Comparison with other studies

Deviations from recommended treatment have been reported, such as the use of second-line drugs and extended treatment durations [23,24]. Prescribing has been described as done in a habitual manner [3,23-25], based on the trust of broad-spectrum antibiotics as being more effective [26], and being influenced by the structure of the healthcare system [25]. In primary care the patient–physician relationship seems to influence how antibiotics are prescribed [27,28]. However, in hospital care other factors aside from the relation to the patient were important when physicians decided how to manage infections [29]. Some studies explore whether physicians consider antibiotic resistance or not when infections are managed. GPs have reported concerns about antibiotic resistance but state that they must consider many factors in deciding whether or not to prescribe an antibiotic, and often patient issues are regarded as being more important than the issue of antibiotic resistance [30,31]. Physicians who stressed patient issues were less likely to use many resources (urine culture, microscopic urinalysis, follow-up visits and tests, and prolonged antibiotic treatment) and more likely to recommend treatment over the telephone [31]. However, it has been demonstrated that symptoms of UTI are not conclusive for the diagnosis of uncomplicated UTI [32]. In our study GPs were aware of antibiotic resistance but only a few said that this factor must be specifically considered in the treatment of UTI. The issue of antibiotic resistance may also be thought of as a national problem that does not concern the physician's own practice [33], a concept that was also seen among participants in our study. When the physicians considered antibiotic resistance as an important factor, they did follow recommended regimens more often, according to their own reports [28,29].

Meaning of the study

Our findings suggest a relationship between compliance with treatment guidelines for UTI and the perception that antibiotic resistance is a major problem. It seems that when the GP has not adopted this perception he or she is satisfied to follow parts of the recommendations and believe this is good enough. To successfully promote cautious antibiotic prescribing it is probably of importance that the GPs become fully aware of possible threats from developing resistance, with regard to both their own practice and long-term circumstances.
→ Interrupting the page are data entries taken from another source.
(* ===== verification/Wakeup.v ===== *)
(** No wakeup is lost: [sleep] and [wakeup] of kernel/proc.c, taken apart into
    the lock operations and shared accesses they make, run by a process that
    waits for a condition and any number of processes that make it true.

    The waiting process runs the loop of every caller of [sleep]
      [acquire(lk); while(!cond) sleep(chan, lk);]
    and the others run
      [acquire(lk); cond = 1; wakeup(chan); release(lk);].
    Locks are owners here: Spinlock.v shows that the spin-locks exclude. While
    the process is switched out, its steps are those of the scheduler. *)

From S2P Require Import Prelude Mem KString Params Kernel Spinlock Sched.

Inductive agent : Type := Sleeper | Waker (i : nat).
#[export] Instance agent_eq_dec : EqDecision agent.
Proof. solve_decision. Defined.

(** The waiting process, before each of its steps. *)
Inductive spc : Type :=
| S_acq       (* acquire(lk) *)
| S_test      (* while(!cond) *)
| S_acq_p     (* sleep: acquire(&p->lock) *)
| S_rel       (* sleep: release(lk) *)
| S_chan      (* sleep: p->chan = chan *)
| S_state     (* sleep: p->state = SLEEPING *)
| S_out       (* swtch to the scheduler, which does release(&p->lock) *)
| S_off       (* switched out; the scheduler does acquire(&p->lock) *)
| S_pick      (* the scheduler tests p->state == RUNNABLE *)
| S_unchan    (* sleep: p->chan = 0 *)
| S_rel_p     (* sleep: release(&p->lock) *)
| S_reacq     (* sleep: acquire(lk) *)
| S_done.     (* out of the loop, with lk *)

(** A process that makes the condition true. *)
Inductive wpc : Type :=
| W_acq       (* acquire(lk) *)
| W_set       (* cond = 1 *)
| W_acq_p     (* wakeup: acquire(&p->lock) *)
| W_wake      (* wakeup: test and set p->state *)
| W_rel_p     (* wakeup: release(&p->lock) *)
| W_rel       (* release(lk) *)
| W_done.

Record shared : Type := mkshared {
  lk : option agent;
  plk : option agent;
  cond : bool;
  st : procstate;
  on_chan : bool
}.

Definition take (a : agent) (o : option agent) : option (option agent) :=
  match o with None => Some (Some a) | Some _ => None end.

Definition sleeper_step (pc : spc) (s : shared) : option (spc * shared) :=
  match pc with
  | S_acq => l ← take Sleeper (lk s); Some (S_test, mkshared l (plk s) (cond s) (st s) (on_chan s))
  | S_test => Some (if cond s then S_done else S_acq_p, s)
  | S_acq_p => l ← take Sleeper (plk s); Some (S_rel, mkshared (lk s) l (cond s) (st s) (on_chan s))
  | S_rel => Some (S_chan, mkshared None (plk s) (cond s) (st s) (on_chan s))
  | S_chan => Some (S_state, mkshared (lk s) (plk s) (cond s) (st s) true)
  | S_state => Some (S_out, mkshared (lk s) (plk s) (cond s) SLEEPING (on_chan s))
  | S_out => Some (S_off, mkshared (lk s) None (cond s) (st s) (on_chan s))
  | S_off => l ← take Sleeper (plk s); Some (S_pick, mkshared (lk s) l (cond s) (st s) (on_chan s))
  | S_pick =>
      if bool_decide (st s = RUNNABLE)
      then Some (S_unchan, mkshared (lk s) (plk s) (cond s) RUNNING (on_chan s))
      else Some (S_off, mkshared (lk s) None (cond s) (st s) (on_chan s))
  | S_unchan => Some (S_rel_p, mkshared (lk s) (plk s) (cond s) (st s) false)
  | S_rel_p => Some (S_reacq, mkshared (lk s) None (cond s) (st s) (on_chan s))
  | S_reacq => l ← take Sleeper (lk s); Some (S_test, mkshared l (plk s) (cond s) (st s) (on_chan s))
  | S_done => None
  end.

Definition waker_step (i : nat) (pc : wpc) (s : shared) : option (wpc * shared) :=
  match pc with
  | W_acq => l ← take (Waker i) (lk s); Some (W_set, mkshared l (plk s) (cond s) (st s) (on_chan s))
  | W_set => Some (W_acq_p, mkshared (lk s) (plk s) true (st s) (on_chan s))
  | W_acq_p => l ← take (Waker i) (plk s); Some (W_wake, mkshared (lk s) l (cond s) (st s) (on_chan s))
  | W_wake =>
      Some (W_rel_p, mkshared (lk s) (plk s) (cond s)
        (if bool_decide (st s = SLEEPING) && on_chan s then RUNNABLE else st s) (on_chan s))
  | W_rel_p => Some (W_rel, mkshared (lk s) None (cond s) (st s) (on_chan s))
  | W_rel => Some (W_done, mkshared None (plk s) (cond s) (st s) (on_chan s))
  | W_done => None
  end.

Record sys : Type := mksys { sh : shared; sp : spc; wp : nat → wpc }.

Definition by_sleeper (s : sys) : option sys :=
  '(pc, h) ← sleeper_step (sp s) (sh s); Some (mksys h pc (wp s)).
Definition by_waker (i : nat) (s : sys) : option sys :=
  '(pc, h) ← waker_step i (wp s i) (sh s); Some (mksys h (sp s) (<[i := pc]> (wp s))).

Inductive step : sys → sys → Prop :=
| step_sleeper s s' : by_sleeper s = Some s' → step s s'
| step_waker i s s' : by_waker i s = Some s' → step s s'.

Definition init : sys := mksys (mkshared None None false RUNNING false) S_acq (λ _, W_acq).

(** * The invariant *)

Definition s_has_lk (pc : spc) : bool :=
  match pc with S_test | S_acq_p | S_rel | S_done => true | _ => false end.
Definition s_has_plk (pc : spc) : bool :=
  match pc with
  | S_rel | S_chan | S_state | S_out | S_pick | S_unchan | S_rel_p => true
  | _ => false
  end.
Definition w_has_lk (pc : wpc) : bool :=
  match pc with W_set | W_acq_p | W_wake | W_rel_p | W_rel => true | _ => false end.
Definition w_has_plk (pc : wpc) : bool :=
  match pc with W_wake | W_rel_p => true | _ => false end.
(** The waker has set the condition and not yet looked at the process. *)
Definition w_will_wake (pc : wpc) : bool :=
  match pc with W_acq_p | W_wake => true | _ => false end.

Definition has_lk (s : sys) (a : agent) : bool :=
  match a with Sleeper => s_has_lk (sp s) | Waker i => w_has_lk (wp s i) end.
Definition has_plk (s : sys) (a : agent) : bool :=
  match a with Sleeper => s_has_plk (sp s) | Waker i => w_has_plk (wp s i) end.

(** The process has decided to sleep, or sleeps. *)
Definition going_to_sleep (s : sys) : bool :=
  match sp s with
  | S_chan | S_state => true
  | S_out | S_off | S_pick => bool_decide (st (sh s) = SLEEPING)
  | _ => false
  end.

(** What the process knows at each point. *)
Definition pc_ok (pc : spc) (h : shared) : Prop :=
  match pc with
  | S_acq_p | S_rel => cond h = false
  | S_state => on_chan h = true
  | S_out | S_off | S_pick => on_chan h = true ∧ (st h = SLEEPING ∨ st h = RUNNABLE)
  | _ => True
  end.

Record inv (s : sys) : Prop := {
  inv_lk : ∀ a, lk (sh s) = Some a ↔ has_lk s a = true;
  inv_plk : ∀ a, plk (sh s) = Some a ↔ has_plk s a = true;
  inv_pc : pc_ok (sp s) (sh s);
  inv_wake : going_to_sleep s = true → cond (sh s) = true → ∃ i, w_will_wake (wp s i) = true
}.

Definition owns (o : option agent) (P : agent → bool) : Prop := ∀ a, o = Some a ↔ P a = true.

Lemma owns_take o P P' a0 :
  owns o P → o = None → P' a0 = true → (∀ a, a ≠ a0 → P' a = P a) → owns (Some a0) P'.
Proof.
  intros H -> Ha Hr a. destruct (decide (a = a0)) as [->|Hne]; [done|].
  rewrite (Hr a Hne), <-(H a). split; congruence.
Qed.

Lemma owns_drop o P P' a0 :
  owns o P → P a0 = true → P' a0 = false → (∀ a, a ≠ a0 → P' a = P a) → owns None P'.
Proof.
  intros H H0 Ha Hr a. apply H in H0. destruct (decide (a = a0)) as [->|Hne]; [by rewrite Ha|].
  rewrite (Hr a Hne), <-(H a). split; congruence.
Qed.

Lemma owns_keep o P P' : owns o P → (∀ a, P' a = P a) → owns o P'.
Proof. intros H Hr a. by rewrite Hr. Qed.

Lemma take_Some a o o' : take a o = Some o' → o = None ∧ o' = Some a.
Proof. destruct o; cbn; intros ?; simplify_eq; done. Qed.

Lemma insert_wpc i p (w : nat → wpc) j : (<[i := p]> w) j = if decide (i = j) then p else w j.
Proof. done. Qed.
Unanswered questions and future research

The findings in this study contribute to the understanding of physicians’ ways of thinking about antibiotic resistance and antibiotic prescribing. However, qualitative studies are used to develop hypotheses and our findings can preferably be verified in further studies with a quantitative design. Other factors likely to influence the GPs’ prescribing behaviour, such as patient demand or the GPs’ personalities, were not evaluated. Further research in this area is desirable in order to provide insights into the importance of views on resistance and the changes in prescribing behaviour.